> WHAT TO PRODUCE: Repeat nothing but the lines below running from the one containing "region has it, whatever" to the one containing "packets arrive once, in". Keep both end lines.

> RECORDS SUPPLIED:
(* ===== verification/Prelude.v ===== *)
(** * hitz: a verification development of a micro virtual machine monitor

    hitz boots Linux guests on the Windows Hypervisor Platform.  A daemon keeps a
    table of machines and serves HTTP; a machine is a guest memory, a bus of virtio
    devices and vCPU threads; an agent in the guest reports measurements over
    vsock.  The library models that program in Rocq, definition by definition, and
    proves what makes its parts correct.  Source paths below are under
    [src/crates/].

    ** How the parts fit together

<<
   hitz-cli      CliBase -> Service, Cli -- CliDaemon: requests over the router
                             |       |
   hitz-daemon            Server     |
                             |       |
                 Router -> Daemon / VmManager -> StateStore, SerialBuf
                                |  boot_and_run     PortForward ^ Metrics
   hitz-vmm      VmSetup -> Machine -> VmThreads, RunLoop       |
                   |           |          |                     |
   hitz-boot     PageTables Loader Cpio   MmioDecode            |
                 BootParams Acpi          BootRegs              |
   hitz-devices  Bus -> Transport -> Block, Net, Vsock ---------+
                              |
                 Queue -> GuestMemAccess (Hal) <- Memory
   hitz-net      NetIo -> Ethernet: the frames of Net and the host's adapter
   hitz-whp      Whp implements the vCPU and partition of Machine
   guest         GuestProc -> Metrics
   hitz-api      Config   MetricsSnapshot -> Analytics, Exposition, Reports -> Cli
>>

    Interfaces are type classes, as the source's are traits.  [Hal.GuestMemAccess]
    with [GuestMemLaws] is what devices and loaders know of guest memory; [Memory]
    discharges the laws for the real one.  [Transport.VirtioBackend] is what the
    register file knows of a device, [Bus.MmioDevice] what the bus knows of the
    register file, [RunLoop.Vcpu] with [VcpuLaws] what the run loop knows of a
    hypervisor; [Whp] discharges it over the calls of the platform.
    [Machine.HypervisorLaws] is what the assembly of a machine knows of one: what it
    mapped is what the vCPUs see.
    [StateStore.Json] with [JsonLaws] is serde_json, [RunLoop.Uart] vm-superio,
    [Service.Host] with [HostLaws] the platform a daemon starts on.

    ** The files

    - [Prelude]: results and their monad, machine-width arithmetic (wrapping,
      checked and saturating, and [op_add], [op_sub] and [op_mul], which do as the
      build profile says), little-endian bytes, slices and updates of lists, the binary
      search of Rust's slices, and the tactics and hints.
    - [Hal]: hitz-hal.  [Float], [Text], [FloatOrder] and [Format]: the parts of
      Rust's standard library the agent's parsers and the analytics use, over the
      Standard Library's IEEE arithmetic: parsing, arithmetic and its order, and the
      shortest printing of floats.
    - [Memory]: hitz-vmm/src/memory.rs.  A record of regions over an explicit host
      heap; [find_region], [add_region], [read_at], [write_at], [read_bytes],
      [write_zeroes].
    - [Queue], [Bus], [Transport], [Block], [Net], [Vsock]: hitz-devices/src, one
      file each (virtio/queue.rs, mmio_bus.rs, virtio/mmio_transport.rs,
      virtio/block.rs, net.rs, vsock.rs).  A device is its record of fields; an
      operation takes the device and the guest memory and returns both.
    - [MmioDecode], [RunLoop]: hitz-vmm/src/mmio_decode.rs and run_loop.rs, with
      the serial port of hitz-devices/src/serial.rs.  The run loop is in a
      state-and-error monad; a turn is [loop_step].
    - [PageTables], [Cpio], [Loader], [BootParams], [Acpi]: hitz-boot/src
      (page_tables.rs, cpio.rs, loader.rs with initramfs.rs, boot_params.rs,
      acpi.rs).  [BootRegs]: hitz-vmm/src/boot_regs.rs.
    - [Config]: hitz-api/src/config.rs and api.rs, and [validate_config].
      [VmSetup], [VmThreads], [Machine]: hitz-vmm/src/vm.rs, in three parts: the
      guest's memory, the threads, and the assembly with [boot_and_run].
    - [Whp]: hitz-whp/src (convert.rs, vcpu.rs, partition.rs).
    - [Ethernet], [NetIo]: hitz-net/src (ethernet.rs, wintun_io.rs).  A turn of the
      I/O thread is [io_turn], over the frames it finds and what the adapter gives.
    - [SerialBuf], [StateStore], [VmManager], [Router], [Daemon]:
      hitz-vmm/src/serial_buf.rs and hitz-daemon/src (state_store.rs,
      vm_manager.rs, router.rs).  [VmManager] composes an operation as one caller
      runs it; [Daemon] cuts the same operations where they can be interrupted.
      [Server]: server.rs and the tasks of [run_daemon_inner], around [Daemon].
    - [GuestProc], [Metrics]: hitz-guest-agent/src (proc.rs, main.rs) and
      hitz-daemon/src/vsock_server.rs; the agent's threads are in [Metrics], with
      what they send to.
    - [Analytics]: what hitz-api/src computes from snapshots (diff.rs, health.rs,
      sentinel.rs, classifier.rs, rightsizer.rs, efficiency.rs, imbalance.rs,
      fingerprint.rs, carbon.rs, simulator.rs).  [Exposition]: prometheus.rs and
      terraform.rs, with a reader of the exposition format.
    - [PortForward]: hitz-daemon/src/port_forward.rs, the listeners and relays of a
      machine as a step relation.  [MachineTask]: the rest of what [start_vm] gives a
      machine, its channels (hitz-vmm/src/vsock_io.rs) and its forwarders' address.
    - [Reports]: of hitz-cli/src, analyzer.rs and the health timeline of
      [handle_vm_timeline].  [CliBase]: the arguments of main.rs and the monad of its
      commands, over the world outside and what was printed.  [Service]: the daemon's
      commands with hitz-daemon/src/telemetry.rs.  [Cli]: [main] and the commands of
      a client, over pipe_client.rs.
      [CliDaemon]: the same commands with [Router.route] in the daemon's place.

    ** What the theorems show

    - Guest memory: it refines one flat array; an address is found exactly when a
      region has it, whatever the length and offset; zeroing a range is exact.
    - Virtqueues: chains are popped in the order the driver published them, used
      entries are published before the index, and the walk of a chain ends
      whatever the guest writes.  Devices: the requests of a disk, frames and
      packets arrive once, in order and whole; bad requests are answered with an
      error and leave the disk, and so are writes to a disk opened for reading; every
      transport operation keeps well-formedness, and the driver's set-up sequence configures the queue.  From the guest's queue
      to the host's adapter: the IP packets of the guest's frames, in order and once
      each, those apart for which the adapter has no room.
    - Boot: the tables map every address to itself, the archive reads back, the
      kernel's segments are where its headers say, the zero page, ACPI tables and
      GDT have the bytes their readers expect; [setup_guest_memory] leaves all of
      them in place at once, and [boot_and_run] enters the loop in that state with
      the devices configured.
    - Run: decoding inverts an independent assembler; loads and stores reach the
      device and the register; once a machine is stopped its threads end within a
      number of steps fixed beforehand, whatever the guest does, unless a device
      keeps one of them; the end reported is one that happened.
    - Platform: registers set are registers read; a byte written to the serial port
      reaches it.
    - Daemon: on a store whose calls do not fail, on every interleaving a running
      entry has its task, machines go through their states in order, and every
      running machine can end; what that store holds is what is recovered, for names
      that are plain.  Whatever fails, creation is all or nothing for the table, a
      4xx answer changed nothing, and a created machine is served as created.
    - Server and service: a stopped server ends within the time it allows its
      connections, and the process with it; the states a service reports are in the
      order its manager expects, whatever fails, and all of them where nothing is
      refused; installing twice fails and removing undoes it; a stop that comes before
      a machine starts misses that machine.
    - Metrics: a snapshot is what the guest's files say, utilisations are
      percentages, the snapshots a guest sends whole through its queue are published
      in order, and one sent in two packets is lost.
    - Analytics: a recommended size is of use and asking again changes nothing,
      rates are the counters' differences over the time, a machine is unhealthy
      exactly for a stated reason, and an exported text reads back as the samples it
      was printed from, label injection excepted.
    - Client: a machine reported created is in the daemon's table as the options say,
      option by option, and a refusal of the client's request changed nothing; a
      recording has the snapshots its daemon answered with, and its timeline tells its
      whole course; no command can show a measurement, since the daemon never has one
      to give.  Port forwarding: what the counters count, the relays a drop leaves running, and that ports lead where the kernel's command line
      puts the guest, or nowhere.  No machine's packets reach another's task.

    Where the code does something other than it means to, the theorem states what
    it does: lost interrupts, a restart that cannot succeed, a torn state file, a
    wait that ends early, the cumulative counters and others.

    ** Bounds, fuel and overflow

    Integers are [Z] with their width written out.  Additions the source leaves
    unchecked depend on the build profile; such definitions take
    [overflow_checks].  Loops over data structural recursion does not see take
    fuel, with a theorem that it suffices:
    - [desc_fuel]: one more than the descriptors a chain may still yield, since the
      walk stops at the queue's size;
    - [pop_fuel]: one more than the entries pending, for queues whose available
      index the device does not overwrite; the [fuel] of a device's queue loop is an
      argument, because a guest that aims its rings at each other makes the loop
      endless ([Vsock.vsock_event_loop_diverges]);
    - [bsearch_loop]: the number of elements; [write_zeroes_loop]: the chunks and two;
      [digits_fuel]: one more than the logarithm; [parse_archive] and [read_labels]:
      the length of the text; [shortest]: seventeen digits, which tell any two
      doubles apart;
    - [run_vcpu_loop]: an argument, since a guest may run for ever; its theorems say
      what a run that ended did, and that it ends at the first stop or final exit;
    - [record_loop], [top_loop] and [dashboard_loop]: the list of what the loop finds
      at its turns, since a user may watch for ever; [serve_events]: the list of what
      happens to the server, with theorems on how it must end.

    ** Granularity of the concurrent parts

    [Daemon] interleaves segments: a critical section of the table's mutex, one
    call of the store, one step of a wait; [boot_and_run] is one thread that ends
    at any time with any outcome.  [VmThreads] interleaves pieces of the vCPU loops,
    cut where a thread takes and gives back the one lock of the devices, polls of the
    watchdog and receptions of the collecting thread.  That the code of a device ends
    is no step of the host's: a guest can keep it busy for ever
    ([Vsock.vsock_event_loop_diverges]), and then the machine does not end.  A cancellation
    is latched by the hypervisor until the vCPU next runs, which is documented
    behaviour of the platform and a hypothesis by name.  [SerialBuf] interleaves
    writes, the close and the checks of one reader.  [PortForward] interleaves what
    tasks do between two awaits; an abort takes effect at an await.  So does
    [Server]; a request that is cut off is a thread that gets no more turns.

    ** Assumptions on code outside the repository

    JSON and MessagePack read back what they print; [f64::log10] is a parameter, of
    which nothing is assumed; the platform returns the register values it was given,
    its calls either work or leave the registers, and a vCPU sees what was mapped;
    the file system holds what was written unless a call fails, and a call that
    fails may have had any partial effect; two names are the same directory exactly
    when they are the same text (prefixes of drives are a parameter); channels are
    lists and fail only when their other end is gone; a URI of unreserved characters
    has the path it is written with, up to a question mark; a service is known to its
    manager by name, from its creation to its deletion.

    ** Not modelled

    Of hitz-cli clap's reading of arguments and the look of tables and screens; the
    [Drop]s of memory, partitions and processors, log lines, spans and counters, and
    the [Display] of errors; the build script. *)

From stdpp Require Export base numbers list option gmap sorting.
From Stdlib Require Export ZArith Lia Sorted ZifyNat.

> WRITTEN SOLUTION:
      region has it, whatever the length and offset; zeroing a range is exact.
    - Virtqueues: chains are popped in the order the driver published them, used
      entries are published before the index, and the walk of a chain ends
      whatever the guest writes.  Devices: the requests of a disk, frames and
      packets arrive once, in order and whole; bad requests are answered with an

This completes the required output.